**WHAT IS REQUIRED**
Where does the string "volReqs" appear? Copy every line of the entries below that holds it.
[SOURCE MATERIAL Boundary: Start]
(* ===== verification/ExistingNodes.v ===== *)
(** * ExistingNodes: scheduling onto nodes of the cluster
    (pkg/controllers/provisioning/scheduling/existingnode.go)

    An existing node has fixed labels and shrinking resources.  The parts of the
    state node it embeds that the code reads or changes (host ports, volumes) are
    fields of the record. *)

From S2P Require Import Prelude Labels Requirement Objects Requirements Resources Taints HostPorts.
From S2P Require Import Volumes InstanceTypes Reservations TopologyGroup Topology NodeClaims.

Record ExistingNode := mkExistingNode {
  en_Name : string;
  en_Initialized : bool;
  cachedTaints : list Taint;
  en_HostPortUsage : HostPortUsage;
  en_VolumeUsage : VolumeUsage;
  en_Pods : list Pod;
  remainingResources : ResourceList;
  en_requirements : Requirements;
  isUnderConsolidateAfter : bool;
}.

(** What the scheduler reads of a state node: [Labels()], [Taints()], [HostName()],
    [Capacity()], [Available()], [DaemonSetRequests()], host ports, volumes and NodeClaim. *)
Record StateNodeSnapshot := mkStateNodeSnapshot {
  s_Name : string;
  s_Initialized : bool;
  s_Labels : gmap string string;
  s_HostName : string;
  s_Available : ResourceList;
  s_DaemonSetRequests : ResourceList;
  s_HostPortUsage : HostPortUsage;
  s_VolumeUsage : VolumeUsage;
  s_Taints : list Taint;
  s_Capacity : ResourceList;
  s_NodeClaim : option v1NodeClaim;
}.

Section existing_node.
  Context `{LR : LabelRegistry} `{TA : TaintApi} `{SA : SelectorApi} `{IO : IterationOrder} `{SE : SchedulerEnv}.
  Context {E : Type}.
  Context (allocator : option (string → Requirements → list string → option AllocationResult)).

(** The daemons still to come: what is expected less what runs already, not below zero. *)
Definition remaining_daemon_resources (daemonResources running : ResourceList) : ResourceList :=
  (λ q, if (q <? 0)%Z then 0%Z else q) <$> default ∅ (SubtractFrom (Some daemonResources) running).

Definition NewExistingNode (n : StateNodeSnapshot) (t : Topology) (taints : list Taint) (daemonResources : ResourceList)
    (instanceType : option InstanceType) (underConsolidateAfter : bool) : ExistingNode * Topology :=
  let usage := match instanceType with
               | None => s_VolumeUsage n
               | Some it => map_fold (λ driver limit u, AddFallbackLimit u driver limit) (s_VolumeUsage n)
                              (VolumeAttachmentLimits it)
               end in
  (mkExistingNode (s_Name n) (s_Initialized n) taints (s_HostPortUsage n) usage []
     (Subtract (s_Available n) (remaining_daemon_resources daemonResources (s_DaemonSetRequests n)))
     (Add (NewLabelRequirements (s_Labels n)) [requirement_In LabelHostname (s_HostName n)])
     underConsolidateAfter,
   Topology_Register t LabelHostname (s_HostName n)).

Definition existing_tryVolumeAlternative (t : Topology) (n : ExistingNode) (pod : Pod) (podData : PodData)
    (baseRequirements : Requirements) (volReqs : option Requirements) : result (add_error E) Requirements :=
  let reqs := NewRequirements (Values baseRequirements) in
  reqs ← match volReqs with
         | None => Ok reqs
         | Some v => _ ← check (Compatible reqs v ∅) IncompatibleVolumeRequirements; Ok (Add reqs (Values v))
         end;
  match AddRequirements (E := E) t pod (cachedTaints n) (StrictRequirements podData) reqs ∅ with
  | Err e => Err (TopologyError e)
  | Ok topologyRequirements =>
      _ ← check (Compatible reqs topologyRequirements ∅) IncompatibleRequirements;
      Ok (Add reqs (Values topologyRequirements))
  end.

(** A failed claim resolution ends the search, a failed allocation only this
    alternative. *)
Definition existing_attempt (t : Topology) (n : ExistingNode) (pod : Pod) (podData : PodData)
    (baseRequirements : Requirements) (volReqs : option Requirements)
    : result (add_error E) (Requirements * option AllocationResult) :=
  reqs ← existing_tryVolumeAlternative t n pod podData baseRequirements volReqs;
  match allocator with
  | Some allocate =>
      if HasResourceClaimRequests podData then
        if ResourceClaimErr podData then Err DRAErr
        else match allocate (en_Name n) (en_requirements n) (pd_ResourceClaims podData) with
             | None => Err AllocationErr
             | Some r => Ok (reqs, Some r)
             end
      else Ok (reqs, None)
  | None => Ok (reqs, None)
  end.

Definition ExistingNode_CanAdd (t : Topology) (n : ExistingNode) (pod : Pod) (podData : PodData) (vols : Volumes)
    : result (add_error E) (Requirements * option AllocationResult) :=
  match ToleratesPod (cachedTaints n) pod with
  | _ :: _ as taints => Err (TaintsNotTolerated taints)
  | [] =>
      if ExceedsLimits (en_VolumeUsage n) vols then Err (VolumeLimitExceeded None)
      else if HostPortUsage_Conflicts (en_HostPortUsage n) (pod_key pod) (GetHostPorts ParseIP pod)
      then Err HostPortConflict
      else if negb (Fits (Requests podData) (remainingResources n)) then Err ExceedsNodeResources
      else
        _ ← check (Compatible (en_requirements n) (pd_Requirements podData) ∅) IncompatibleRequirements;
        let base := Add (NewRequirements (Values (en_requirements n))) (Values (pd_Requirements podData)) in
        try_alternatives (λ e, match e with DRAErr => true | _ => false end)
          (existing_attempt t n pod podData base) podData
  end.

Definition ExistingNode_Add (t : Topology) (n : ExistingNode) (pod : Pod) (podData : PodData)
    (nodeRequirements : Requirements) (vols : Volumes) : Topology * ExistingNode :=
  (Topology_Record t pod (cachedTaints n) nodeRequirements ∅,
   mkExistingNode (en_Name n) (en_Initialized n) (cachedTaints n)
     (HostPortUsage_Add (en_HostPortUsage n) (pod_key pod) (GetHostPorts ParseIP pod))
     (VolumeUsage_Add (en_VolumeUsage n) (pod_key pod) vols) (en_Pods n ++ [pod])
     (default ∅ (SubtractFrom (Some (remainingResources n)) (Requests podData)))
     nodeRequirements (isUnderConsolidateAfter n)).

(** ** An existing node never overcommits *)

Inductive existing_step : ExistingNode → PodData → ExistingNode → Prop :=
| existing_placed t n pod podData vols reqs result t' n' :
    ExistingNode_CanAdd t n pod podData vols = Ok (reqs, result) →
    ExistingNode_Add t n pod podData reqs vols = (t', n') →
    existing_step n podData n'.

Inductive existing_run (n0 : ExistingNode) : list PodData → ExistingNode → Prop :=
| existing_run_nil : existing_run n0 [] n0
| existing_run_snoc l n podData n' :
    existing_run n0 l n → existing_step n podData n' → existing_run n0 (l ++ [podData]) n'.

(** Volumes of the node respect every driver's limit. *)
Definition volumes_within (v : VolumeUsage) : Prop :=
  ∀ driver limit, limits v !! driver = Some limit →
    (Z.of_nat (size (claims_of (vu_volumes v) driver)) ≤ limit ∨ claims_of (vu_volumes v) driver = ∅)%Z.

Lemma ExceedsLimits_false v vols driver limit :
  ExceedsLimits v vols = false → limits v !! driver = Some limit →
  (Z.of_nat (size (claims_of (Volumes_Union (vu_volumes v) vols) driver)) ≤ limit ∨
   claims_of (Volumes_Union (vu_volumes v) vols) driver = ∅)%Z.
Proof.
  intros He Hl. unfold ExceedsLimits in He. unfold claims_of.
  destruct (Volumes_Union (vu_volumes v) vols !! driver) as [c|] eqn:Ed; [left|by right]. simpl.
  destruct (Z.leb_spec (Z.of_nat (size c)) limit) as [?|Hgt]; [done|]. exfalso.
  assert (map_existsb (λ k volumes, match limits v !! k with
    | Some limit => (Z.of_nat (size volumes) >? limit)%Z | None => false end)
    (Volumes_Union (vu_volumes v) vols) = true) as Ht; [|congruence].
  apply map_existsb_spec. exists driver, c. split; [done|]. rewrite Hl. lia.
Qed.

Lemma existing_step_sound n podData n' :
  existing_step n podData n' →
  (∀ k, (qty (remainingResources n') k = qty (remainingResources n) k - qty (Requests podData) k)%Z) ∧
  (∀ k, (0 ≤ qty (remainingResources n') k)%Z) ∧
  volumes_within (en_VolumeUsage n').
Proof.
  intros [t n1 pod pd vols reqs r t' n1' HC HA]. unfold ExistingNode_CanAdd in HC.
  destruct (ToleratesPod (cachedTaints n1) pod); [|done].
  destruct (ExceedsLimits (en_VolumeUsage n1) vols) eqn:Ev; [done|].
  destruct (HostPortUsage_Conflicts _ _ _); [done|].
  destruct (Fits (Requests pd) (remainingResources n1)) eqn:Ef; [|done]. clear HC.
  injection HA as <- <-. cbn [remainingResources en_VolumeUsage].
  split_and!.
  - intros k. by apply SubtractFrom_qty.
  - intros k. rewrite (SubtractFrom_qty (remainingResources n1) (Requests pd) k) by done.
    pose proof (Fits_qty _ _ k Ef). lia.
  - intros driver limit Hl. simpl in Hl. simpl. by apply ExceedsLimits_false.
Qed.

(** An existing node never overcommits: after any number of pods has been added,
    their requests together are at most what was available at the start, for every
    resource, and the volumes mounted are within the limit of every driver. *)
Theorem existing_node_never_overcommits n0 l n :
  existing_run n0 l n → l ≠ [] →
  (∀ k, (sumZ ((λ pd, qty (Requests pd) k) <$> l) ≤ qty (remainingResources n0) k)%Z) ∧
  (∀ k, (qty (remainingResources n) k =
         qty (remainingResources n0) k - sumZ ((λ pd, qty (Requests pd) k) <$> l))%Z) ∧
  volumes_within (en_VolumeUsage n).
Proof.
  intros Hrun Hl.
  assert (∀ l n, existing_run n0 l n → ∀ k, (qty (remainingResources n) k =
    qty (remainingResources n0) k - sumZ ((λ pd, qty (Requests pd) k) <$> l))%Z) as Hq.
  { intros l' n'. induction 1 as [|l1 n1 pd n2 _ IH Hs]; intros k; [simpl; lia|].
    destruct (existing_step_sound _ _ _ Hs) as (Hr & _). rewrite Hr, IH, fmap_app, sumZ_app. csimpl. lia. }
  pose proof (Hq l n Hrun) as Htot. split_and!; [|done|].
  - intros k. specialize (Htot k). destruct Hrun as [|l' n1 pd n' Hrun Hs]; [done|].
    destruct (existing_step_sound _ _ _ Hs) as (_ & Hpos & _). specialize (Hpos k). lia.
  - destruct Hrun as [|l' n1 pd n' Hrun Hs]; [done|]. by destruct (existing_step_sound _ _ _ Hs) as (_ & _ & ?).
Qed.
End existing_node.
[SOURCE MATERIAL Boundary: End]
**RESPONSE AREA**
    (baseRequirements : Requirements) (volReqs : option Requirements) : result (add_error E) Requirements :=
  reqs ← match volReqs with
    (baseRequirements : Requirements) (volReqs : option Requirements)
  reqs ← existing_tryVolumeAlternative t n pod podData baseRequirements volReqs;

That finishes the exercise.